[WHAT TO PRODUCE]
Scan the entries for the word "constructor". Every line that has it should be copied.

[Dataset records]
§
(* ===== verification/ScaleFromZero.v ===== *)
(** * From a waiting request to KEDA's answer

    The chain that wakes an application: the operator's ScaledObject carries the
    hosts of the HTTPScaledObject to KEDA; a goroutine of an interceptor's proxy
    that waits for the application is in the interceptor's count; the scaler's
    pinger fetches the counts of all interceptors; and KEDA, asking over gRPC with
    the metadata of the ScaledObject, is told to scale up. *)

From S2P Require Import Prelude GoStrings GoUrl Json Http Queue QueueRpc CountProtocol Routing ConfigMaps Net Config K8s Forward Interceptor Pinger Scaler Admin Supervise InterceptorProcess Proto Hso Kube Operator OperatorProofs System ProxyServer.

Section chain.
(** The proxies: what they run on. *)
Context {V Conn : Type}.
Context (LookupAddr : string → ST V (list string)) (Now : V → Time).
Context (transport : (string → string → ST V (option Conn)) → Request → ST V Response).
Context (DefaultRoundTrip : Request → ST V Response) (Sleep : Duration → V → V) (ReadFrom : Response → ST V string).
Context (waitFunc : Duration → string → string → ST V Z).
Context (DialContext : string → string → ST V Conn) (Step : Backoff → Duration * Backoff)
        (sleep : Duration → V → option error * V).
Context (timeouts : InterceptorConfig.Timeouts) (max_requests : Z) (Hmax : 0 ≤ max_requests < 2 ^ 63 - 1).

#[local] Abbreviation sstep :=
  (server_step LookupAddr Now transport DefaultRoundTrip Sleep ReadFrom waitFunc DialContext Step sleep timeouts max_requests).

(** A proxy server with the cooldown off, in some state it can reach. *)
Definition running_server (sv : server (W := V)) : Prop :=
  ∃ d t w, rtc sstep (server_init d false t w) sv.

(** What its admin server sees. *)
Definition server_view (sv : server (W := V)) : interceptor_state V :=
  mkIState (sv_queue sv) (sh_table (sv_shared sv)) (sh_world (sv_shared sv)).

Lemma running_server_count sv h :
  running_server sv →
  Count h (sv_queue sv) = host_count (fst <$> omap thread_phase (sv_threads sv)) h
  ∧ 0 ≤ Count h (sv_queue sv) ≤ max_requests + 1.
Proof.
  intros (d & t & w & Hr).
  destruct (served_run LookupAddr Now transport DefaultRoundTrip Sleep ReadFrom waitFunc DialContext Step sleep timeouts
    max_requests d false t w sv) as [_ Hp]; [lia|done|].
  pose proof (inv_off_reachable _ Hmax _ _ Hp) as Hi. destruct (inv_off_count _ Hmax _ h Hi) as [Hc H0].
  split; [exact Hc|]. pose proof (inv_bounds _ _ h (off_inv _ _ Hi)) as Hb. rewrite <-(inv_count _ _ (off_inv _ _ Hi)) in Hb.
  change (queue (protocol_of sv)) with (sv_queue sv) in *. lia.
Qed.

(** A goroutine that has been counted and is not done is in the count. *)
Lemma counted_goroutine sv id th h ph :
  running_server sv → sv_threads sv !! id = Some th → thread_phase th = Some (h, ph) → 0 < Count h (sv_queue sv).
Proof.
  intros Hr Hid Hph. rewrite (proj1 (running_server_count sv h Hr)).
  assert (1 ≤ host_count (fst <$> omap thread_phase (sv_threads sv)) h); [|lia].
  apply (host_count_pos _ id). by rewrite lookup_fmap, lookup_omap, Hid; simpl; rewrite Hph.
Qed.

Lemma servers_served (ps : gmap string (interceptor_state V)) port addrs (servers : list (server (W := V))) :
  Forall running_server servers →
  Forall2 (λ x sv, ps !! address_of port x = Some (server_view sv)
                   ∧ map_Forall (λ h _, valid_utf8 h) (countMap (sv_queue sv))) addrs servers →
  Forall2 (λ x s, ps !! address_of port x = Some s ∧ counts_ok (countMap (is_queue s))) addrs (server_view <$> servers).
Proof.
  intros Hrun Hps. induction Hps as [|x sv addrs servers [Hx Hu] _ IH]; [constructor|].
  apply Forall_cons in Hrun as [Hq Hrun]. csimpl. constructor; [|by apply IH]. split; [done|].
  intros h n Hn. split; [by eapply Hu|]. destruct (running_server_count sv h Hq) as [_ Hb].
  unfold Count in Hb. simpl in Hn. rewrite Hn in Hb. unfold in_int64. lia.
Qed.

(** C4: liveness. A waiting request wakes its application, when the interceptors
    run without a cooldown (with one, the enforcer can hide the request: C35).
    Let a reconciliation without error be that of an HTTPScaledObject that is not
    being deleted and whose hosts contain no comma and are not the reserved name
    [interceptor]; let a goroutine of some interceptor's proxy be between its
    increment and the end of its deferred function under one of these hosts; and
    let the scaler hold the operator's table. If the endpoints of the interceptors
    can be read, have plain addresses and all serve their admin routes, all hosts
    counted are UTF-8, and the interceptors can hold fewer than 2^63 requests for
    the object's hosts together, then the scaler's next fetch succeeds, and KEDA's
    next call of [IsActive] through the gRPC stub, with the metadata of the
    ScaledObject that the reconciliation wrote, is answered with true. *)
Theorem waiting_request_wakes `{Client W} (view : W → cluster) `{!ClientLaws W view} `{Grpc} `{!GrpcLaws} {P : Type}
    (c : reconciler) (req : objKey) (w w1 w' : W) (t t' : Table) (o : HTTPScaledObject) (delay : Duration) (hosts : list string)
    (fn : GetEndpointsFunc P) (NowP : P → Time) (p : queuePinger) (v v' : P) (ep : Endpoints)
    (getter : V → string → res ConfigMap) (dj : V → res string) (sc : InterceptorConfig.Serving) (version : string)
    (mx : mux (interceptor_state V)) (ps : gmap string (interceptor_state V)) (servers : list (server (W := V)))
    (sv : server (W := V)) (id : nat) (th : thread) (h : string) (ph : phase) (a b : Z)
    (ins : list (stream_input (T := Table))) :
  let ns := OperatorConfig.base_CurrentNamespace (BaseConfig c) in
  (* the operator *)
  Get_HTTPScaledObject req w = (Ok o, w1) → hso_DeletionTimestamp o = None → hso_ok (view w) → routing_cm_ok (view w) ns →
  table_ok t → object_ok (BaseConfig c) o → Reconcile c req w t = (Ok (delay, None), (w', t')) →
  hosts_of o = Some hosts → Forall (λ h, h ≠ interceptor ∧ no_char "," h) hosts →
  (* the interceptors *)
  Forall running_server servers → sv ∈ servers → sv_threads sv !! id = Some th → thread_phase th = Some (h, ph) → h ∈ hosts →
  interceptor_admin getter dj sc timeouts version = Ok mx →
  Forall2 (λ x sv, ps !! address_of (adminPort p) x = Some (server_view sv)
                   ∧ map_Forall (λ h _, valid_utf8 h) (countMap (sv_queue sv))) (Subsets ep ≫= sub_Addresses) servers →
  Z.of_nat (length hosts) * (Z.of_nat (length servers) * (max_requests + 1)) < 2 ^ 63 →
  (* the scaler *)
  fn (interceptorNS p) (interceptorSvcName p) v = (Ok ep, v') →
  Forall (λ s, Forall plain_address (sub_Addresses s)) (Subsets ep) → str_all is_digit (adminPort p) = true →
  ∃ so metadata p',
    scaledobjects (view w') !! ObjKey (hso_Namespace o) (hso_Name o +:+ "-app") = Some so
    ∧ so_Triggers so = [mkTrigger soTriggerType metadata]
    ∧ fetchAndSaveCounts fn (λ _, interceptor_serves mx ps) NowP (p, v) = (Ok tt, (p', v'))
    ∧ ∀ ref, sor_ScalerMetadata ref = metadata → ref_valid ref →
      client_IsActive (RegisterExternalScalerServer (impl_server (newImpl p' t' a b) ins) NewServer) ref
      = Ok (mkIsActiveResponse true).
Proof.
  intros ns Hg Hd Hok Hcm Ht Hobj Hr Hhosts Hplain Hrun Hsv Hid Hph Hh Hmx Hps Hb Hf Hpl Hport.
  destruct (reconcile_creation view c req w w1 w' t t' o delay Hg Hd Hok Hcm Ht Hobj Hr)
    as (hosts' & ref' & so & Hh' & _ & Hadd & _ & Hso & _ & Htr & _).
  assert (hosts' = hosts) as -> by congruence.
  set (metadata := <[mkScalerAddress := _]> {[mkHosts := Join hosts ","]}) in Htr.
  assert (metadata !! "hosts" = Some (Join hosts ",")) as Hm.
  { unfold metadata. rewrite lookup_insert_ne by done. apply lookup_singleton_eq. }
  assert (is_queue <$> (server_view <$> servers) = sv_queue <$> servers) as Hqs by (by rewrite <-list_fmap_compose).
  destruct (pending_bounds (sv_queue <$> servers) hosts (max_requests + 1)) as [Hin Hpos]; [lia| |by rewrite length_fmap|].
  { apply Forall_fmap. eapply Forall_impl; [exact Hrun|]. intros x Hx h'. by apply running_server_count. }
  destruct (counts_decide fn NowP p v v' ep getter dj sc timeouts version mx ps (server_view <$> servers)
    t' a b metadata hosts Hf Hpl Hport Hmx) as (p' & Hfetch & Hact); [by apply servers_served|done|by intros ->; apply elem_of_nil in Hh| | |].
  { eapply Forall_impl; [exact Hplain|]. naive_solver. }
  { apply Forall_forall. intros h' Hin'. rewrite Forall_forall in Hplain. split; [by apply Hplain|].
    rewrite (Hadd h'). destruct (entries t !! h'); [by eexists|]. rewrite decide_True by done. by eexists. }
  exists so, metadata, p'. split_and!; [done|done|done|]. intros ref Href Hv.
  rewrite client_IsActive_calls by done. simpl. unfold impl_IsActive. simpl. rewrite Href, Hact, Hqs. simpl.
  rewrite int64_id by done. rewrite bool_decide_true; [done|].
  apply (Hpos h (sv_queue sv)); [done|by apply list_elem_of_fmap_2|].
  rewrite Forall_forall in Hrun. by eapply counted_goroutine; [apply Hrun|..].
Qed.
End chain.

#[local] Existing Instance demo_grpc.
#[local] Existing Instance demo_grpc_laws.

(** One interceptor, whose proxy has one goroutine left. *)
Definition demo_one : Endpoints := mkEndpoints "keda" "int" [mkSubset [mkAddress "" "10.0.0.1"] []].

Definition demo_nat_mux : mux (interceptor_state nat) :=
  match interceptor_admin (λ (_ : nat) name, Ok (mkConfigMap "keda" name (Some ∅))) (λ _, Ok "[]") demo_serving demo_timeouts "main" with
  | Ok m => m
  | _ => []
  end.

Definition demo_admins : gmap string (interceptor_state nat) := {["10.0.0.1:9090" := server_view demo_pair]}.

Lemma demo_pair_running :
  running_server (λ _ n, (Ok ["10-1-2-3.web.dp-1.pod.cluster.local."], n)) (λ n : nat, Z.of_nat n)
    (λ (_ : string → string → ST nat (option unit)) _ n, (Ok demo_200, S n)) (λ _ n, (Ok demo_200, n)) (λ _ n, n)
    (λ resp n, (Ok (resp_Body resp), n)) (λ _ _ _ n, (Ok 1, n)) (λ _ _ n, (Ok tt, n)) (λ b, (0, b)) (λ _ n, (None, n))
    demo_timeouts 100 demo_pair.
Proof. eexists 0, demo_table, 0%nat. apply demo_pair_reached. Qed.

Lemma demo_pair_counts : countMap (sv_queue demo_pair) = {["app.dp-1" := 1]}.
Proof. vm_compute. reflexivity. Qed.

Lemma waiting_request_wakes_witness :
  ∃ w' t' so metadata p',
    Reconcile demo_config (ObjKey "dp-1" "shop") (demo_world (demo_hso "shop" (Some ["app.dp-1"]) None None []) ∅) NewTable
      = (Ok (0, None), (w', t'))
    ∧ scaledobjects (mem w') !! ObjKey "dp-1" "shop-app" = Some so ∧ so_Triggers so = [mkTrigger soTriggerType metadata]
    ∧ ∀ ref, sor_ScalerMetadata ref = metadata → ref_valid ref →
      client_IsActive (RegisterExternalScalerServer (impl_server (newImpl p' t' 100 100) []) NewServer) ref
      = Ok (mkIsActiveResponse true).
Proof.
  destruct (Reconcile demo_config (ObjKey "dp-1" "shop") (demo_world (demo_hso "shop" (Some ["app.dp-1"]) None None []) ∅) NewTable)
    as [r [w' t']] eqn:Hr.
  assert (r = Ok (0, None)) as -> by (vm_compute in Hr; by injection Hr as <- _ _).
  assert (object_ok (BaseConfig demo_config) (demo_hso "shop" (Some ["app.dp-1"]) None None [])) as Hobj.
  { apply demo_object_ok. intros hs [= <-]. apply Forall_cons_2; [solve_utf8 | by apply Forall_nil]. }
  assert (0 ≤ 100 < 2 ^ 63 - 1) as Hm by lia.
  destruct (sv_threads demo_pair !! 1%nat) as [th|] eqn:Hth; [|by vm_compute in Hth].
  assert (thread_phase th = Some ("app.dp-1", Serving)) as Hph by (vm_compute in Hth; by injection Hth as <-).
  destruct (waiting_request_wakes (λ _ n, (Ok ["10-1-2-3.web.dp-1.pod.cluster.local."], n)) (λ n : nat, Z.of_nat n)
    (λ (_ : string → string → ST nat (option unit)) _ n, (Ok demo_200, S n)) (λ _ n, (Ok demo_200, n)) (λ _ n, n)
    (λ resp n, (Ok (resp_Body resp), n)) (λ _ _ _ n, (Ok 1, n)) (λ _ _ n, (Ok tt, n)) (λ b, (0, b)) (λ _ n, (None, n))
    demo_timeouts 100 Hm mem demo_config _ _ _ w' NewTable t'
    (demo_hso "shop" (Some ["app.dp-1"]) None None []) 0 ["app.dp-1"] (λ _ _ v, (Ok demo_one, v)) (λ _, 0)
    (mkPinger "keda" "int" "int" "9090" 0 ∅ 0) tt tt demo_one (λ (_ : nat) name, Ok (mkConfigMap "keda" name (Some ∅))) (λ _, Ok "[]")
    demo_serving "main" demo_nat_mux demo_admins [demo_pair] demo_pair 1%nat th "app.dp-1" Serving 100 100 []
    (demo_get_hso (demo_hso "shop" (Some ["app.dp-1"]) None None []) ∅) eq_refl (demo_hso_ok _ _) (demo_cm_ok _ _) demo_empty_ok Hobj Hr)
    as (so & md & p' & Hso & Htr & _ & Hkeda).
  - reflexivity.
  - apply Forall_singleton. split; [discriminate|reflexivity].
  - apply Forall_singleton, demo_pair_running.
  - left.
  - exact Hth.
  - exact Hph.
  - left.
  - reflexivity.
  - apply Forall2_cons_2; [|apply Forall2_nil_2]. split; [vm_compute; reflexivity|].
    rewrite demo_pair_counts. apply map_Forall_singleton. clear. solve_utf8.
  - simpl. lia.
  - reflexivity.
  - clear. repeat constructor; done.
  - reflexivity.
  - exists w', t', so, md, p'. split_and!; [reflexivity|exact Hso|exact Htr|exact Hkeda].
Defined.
§
[FINISHED EXERCISE]
  intros Hrun Hps. induction Hps as [|x sv addrs servers [Hx Hu] _ IH]; [constructor|].
  apply Forall_cons in Hrun as [Hq Hrun]. csimpl. constructor; [|by apply IH]. split; [done|].
  - clear. repeat constructor; done.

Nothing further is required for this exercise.